REQUIRED ACTION:
A stretch of the entries below is to be set down exactly, running from the line with "Definition serveLsp (ls" through the line with "Definition greetInfo : TypesInfo", both included, and no other line.

***** PROVIDED DATA

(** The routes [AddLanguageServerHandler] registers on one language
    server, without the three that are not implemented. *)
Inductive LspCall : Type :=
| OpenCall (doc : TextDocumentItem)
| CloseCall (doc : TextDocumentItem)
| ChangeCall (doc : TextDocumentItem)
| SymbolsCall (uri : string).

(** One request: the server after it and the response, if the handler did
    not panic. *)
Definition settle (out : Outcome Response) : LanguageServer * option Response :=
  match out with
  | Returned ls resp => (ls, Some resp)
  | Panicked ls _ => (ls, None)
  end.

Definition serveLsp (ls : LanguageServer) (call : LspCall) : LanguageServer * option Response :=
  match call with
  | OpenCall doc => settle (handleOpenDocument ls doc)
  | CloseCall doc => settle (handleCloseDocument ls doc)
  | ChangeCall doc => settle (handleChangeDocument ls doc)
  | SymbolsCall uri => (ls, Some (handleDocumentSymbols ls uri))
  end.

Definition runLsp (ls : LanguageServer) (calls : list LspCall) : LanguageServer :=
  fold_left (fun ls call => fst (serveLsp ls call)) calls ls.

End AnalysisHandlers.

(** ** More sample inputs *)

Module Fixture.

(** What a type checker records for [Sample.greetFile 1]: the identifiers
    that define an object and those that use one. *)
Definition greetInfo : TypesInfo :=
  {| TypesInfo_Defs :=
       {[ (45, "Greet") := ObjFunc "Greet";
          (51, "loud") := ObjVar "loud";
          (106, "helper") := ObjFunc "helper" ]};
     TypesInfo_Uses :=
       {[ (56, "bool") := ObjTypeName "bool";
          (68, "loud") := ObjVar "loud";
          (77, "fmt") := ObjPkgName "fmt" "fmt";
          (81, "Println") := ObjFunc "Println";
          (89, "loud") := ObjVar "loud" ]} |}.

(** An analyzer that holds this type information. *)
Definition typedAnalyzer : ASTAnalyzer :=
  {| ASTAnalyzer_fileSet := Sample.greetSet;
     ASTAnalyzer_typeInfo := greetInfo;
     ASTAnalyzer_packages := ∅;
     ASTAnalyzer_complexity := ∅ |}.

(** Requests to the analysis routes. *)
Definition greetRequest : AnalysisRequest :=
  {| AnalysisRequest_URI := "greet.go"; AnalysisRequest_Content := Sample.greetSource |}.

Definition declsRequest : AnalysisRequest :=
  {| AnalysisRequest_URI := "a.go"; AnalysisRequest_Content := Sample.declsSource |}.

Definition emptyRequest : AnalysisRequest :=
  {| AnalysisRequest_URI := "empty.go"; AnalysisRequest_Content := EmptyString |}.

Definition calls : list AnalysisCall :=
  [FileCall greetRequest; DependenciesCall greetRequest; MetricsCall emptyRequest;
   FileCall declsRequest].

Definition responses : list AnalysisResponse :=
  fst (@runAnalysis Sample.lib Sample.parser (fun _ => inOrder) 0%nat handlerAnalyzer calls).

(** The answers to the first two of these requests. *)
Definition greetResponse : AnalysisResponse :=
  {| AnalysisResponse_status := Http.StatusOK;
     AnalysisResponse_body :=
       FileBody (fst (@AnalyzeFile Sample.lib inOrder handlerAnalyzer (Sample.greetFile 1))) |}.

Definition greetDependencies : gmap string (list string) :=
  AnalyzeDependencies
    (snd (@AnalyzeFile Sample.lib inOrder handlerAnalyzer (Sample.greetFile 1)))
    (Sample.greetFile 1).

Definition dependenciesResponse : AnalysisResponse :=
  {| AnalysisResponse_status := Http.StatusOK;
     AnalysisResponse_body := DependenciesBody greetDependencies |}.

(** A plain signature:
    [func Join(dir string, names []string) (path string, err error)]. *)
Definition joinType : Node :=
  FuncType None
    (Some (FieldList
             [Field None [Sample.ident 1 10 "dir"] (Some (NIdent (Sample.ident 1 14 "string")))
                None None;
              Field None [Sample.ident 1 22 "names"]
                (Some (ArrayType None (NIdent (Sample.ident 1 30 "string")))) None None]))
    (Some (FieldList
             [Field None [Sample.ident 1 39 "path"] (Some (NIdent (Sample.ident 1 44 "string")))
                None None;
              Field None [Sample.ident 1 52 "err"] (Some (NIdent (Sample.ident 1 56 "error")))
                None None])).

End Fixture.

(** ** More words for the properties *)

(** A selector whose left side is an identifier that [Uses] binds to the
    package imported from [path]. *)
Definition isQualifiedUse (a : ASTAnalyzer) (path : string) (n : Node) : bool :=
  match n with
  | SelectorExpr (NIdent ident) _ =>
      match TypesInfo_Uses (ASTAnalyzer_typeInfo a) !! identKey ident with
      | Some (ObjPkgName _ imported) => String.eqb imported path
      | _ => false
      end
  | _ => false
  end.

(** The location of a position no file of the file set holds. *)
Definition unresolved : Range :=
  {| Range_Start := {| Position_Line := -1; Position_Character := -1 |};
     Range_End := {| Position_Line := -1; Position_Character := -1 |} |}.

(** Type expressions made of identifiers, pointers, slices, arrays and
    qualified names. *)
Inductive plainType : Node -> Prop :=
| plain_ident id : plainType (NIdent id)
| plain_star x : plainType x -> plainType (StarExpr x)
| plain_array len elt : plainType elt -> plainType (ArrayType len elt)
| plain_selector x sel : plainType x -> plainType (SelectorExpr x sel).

**********
***** PROVIDED DATA

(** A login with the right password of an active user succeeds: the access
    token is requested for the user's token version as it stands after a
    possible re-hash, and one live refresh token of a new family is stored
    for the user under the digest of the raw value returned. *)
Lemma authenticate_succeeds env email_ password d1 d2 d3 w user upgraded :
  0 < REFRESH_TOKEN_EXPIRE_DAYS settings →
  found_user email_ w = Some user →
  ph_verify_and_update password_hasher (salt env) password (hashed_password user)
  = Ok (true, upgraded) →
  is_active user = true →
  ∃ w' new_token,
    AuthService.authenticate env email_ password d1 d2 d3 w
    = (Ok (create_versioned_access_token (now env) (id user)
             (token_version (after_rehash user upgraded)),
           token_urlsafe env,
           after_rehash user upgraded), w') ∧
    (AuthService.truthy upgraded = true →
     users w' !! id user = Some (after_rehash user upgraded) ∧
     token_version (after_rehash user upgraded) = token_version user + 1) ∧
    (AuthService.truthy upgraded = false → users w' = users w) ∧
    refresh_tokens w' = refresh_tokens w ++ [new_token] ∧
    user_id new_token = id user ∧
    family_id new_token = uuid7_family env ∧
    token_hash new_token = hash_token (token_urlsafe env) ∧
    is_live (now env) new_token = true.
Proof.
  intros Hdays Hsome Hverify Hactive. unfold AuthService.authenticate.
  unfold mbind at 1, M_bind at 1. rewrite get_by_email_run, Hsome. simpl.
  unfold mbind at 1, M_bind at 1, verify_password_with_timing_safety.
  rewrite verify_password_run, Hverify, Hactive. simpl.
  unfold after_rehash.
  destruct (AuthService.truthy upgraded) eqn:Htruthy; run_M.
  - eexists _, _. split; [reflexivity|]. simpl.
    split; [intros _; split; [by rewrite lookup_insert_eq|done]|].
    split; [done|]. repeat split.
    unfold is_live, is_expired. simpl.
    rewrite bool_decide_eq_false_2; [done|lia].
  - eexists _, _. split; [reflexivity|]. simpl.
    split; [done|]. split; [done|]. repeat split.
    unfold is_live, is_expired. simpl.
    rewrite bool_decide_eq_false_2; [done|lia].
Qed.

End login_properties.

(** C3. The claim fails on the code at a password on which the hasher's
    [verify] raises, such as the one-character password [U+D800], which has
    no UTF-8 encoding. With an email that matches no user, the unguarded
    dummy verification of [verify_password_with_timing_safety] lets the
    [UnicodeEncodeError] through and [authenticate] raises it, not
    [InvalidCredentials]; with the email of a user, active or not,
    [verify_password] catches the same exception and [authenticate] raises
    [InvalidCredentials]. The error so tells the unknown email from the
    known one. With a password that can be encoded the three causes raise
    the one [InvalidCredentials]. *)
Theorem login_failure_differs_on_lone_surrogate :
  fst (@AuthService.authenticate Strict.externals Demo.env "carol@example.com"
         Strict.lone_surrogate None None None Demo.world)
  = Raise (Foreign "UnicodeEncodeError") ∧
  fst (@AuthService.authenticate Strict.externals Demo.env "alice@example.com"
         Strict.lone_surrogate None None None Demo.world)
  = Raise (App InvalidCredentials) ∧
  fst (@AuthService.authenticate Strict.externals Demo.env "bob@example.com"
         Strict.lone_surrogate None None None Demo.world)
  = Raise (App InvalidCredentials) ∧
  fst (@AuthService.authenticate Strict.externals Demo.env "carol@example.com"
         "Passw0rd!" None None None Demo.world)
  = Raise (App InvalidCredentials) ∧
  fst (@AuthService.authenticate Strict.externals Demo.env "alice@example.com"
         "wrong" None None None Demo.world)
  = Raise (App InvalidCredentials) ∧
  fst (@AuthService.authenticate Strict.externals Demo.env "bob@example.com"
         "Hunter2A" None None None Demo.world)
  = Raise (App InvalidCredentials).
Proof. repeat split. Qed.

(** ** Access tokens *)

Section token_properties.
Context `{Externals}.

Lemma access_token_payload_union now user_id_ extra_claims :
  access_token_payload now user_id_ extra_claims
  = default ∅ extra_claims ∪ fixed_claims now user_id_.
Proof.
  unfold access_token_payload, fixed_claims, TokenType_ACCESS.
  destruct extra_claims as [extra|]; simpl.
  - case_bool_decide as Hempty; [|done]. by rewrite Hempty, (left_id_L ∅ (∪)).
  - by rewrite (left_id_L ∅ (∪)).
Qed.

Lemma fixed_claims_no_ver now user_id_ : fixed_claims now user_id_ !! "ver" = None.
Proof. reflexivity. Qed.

**********

PROBLEM SOLUTION:
Definition serveLsp (ls : LanguageServer) (call : LspCall) : LanguageServer * option Response :=
  match call with
  | OpenCall doc => settle (handleOpenDocument ls doc)
  | CloseCall doc => settle (handleCloseDocument ls doc)
  | ChangeCall doc => settle (handleChangeDocument ls doc)
  | SymbolsCall uri => (ls, Some (handleDocumentSymbols ls uri))
  end.

Definition runLsp (ls : LanguageServer) (calls : list LspCall) : LanguageServer :=
  fold_left (fun ls call => fst (serveLsp ls call)) calls ls.

End AnalysisHandlers.

(** ** More sample inputs *)

Module Fixture.

(** What a type checker records for [Sample.greetFile 1]: the identifiers
    that define an object and those that use one. *)
Definition greetInfo : TypesInfo :=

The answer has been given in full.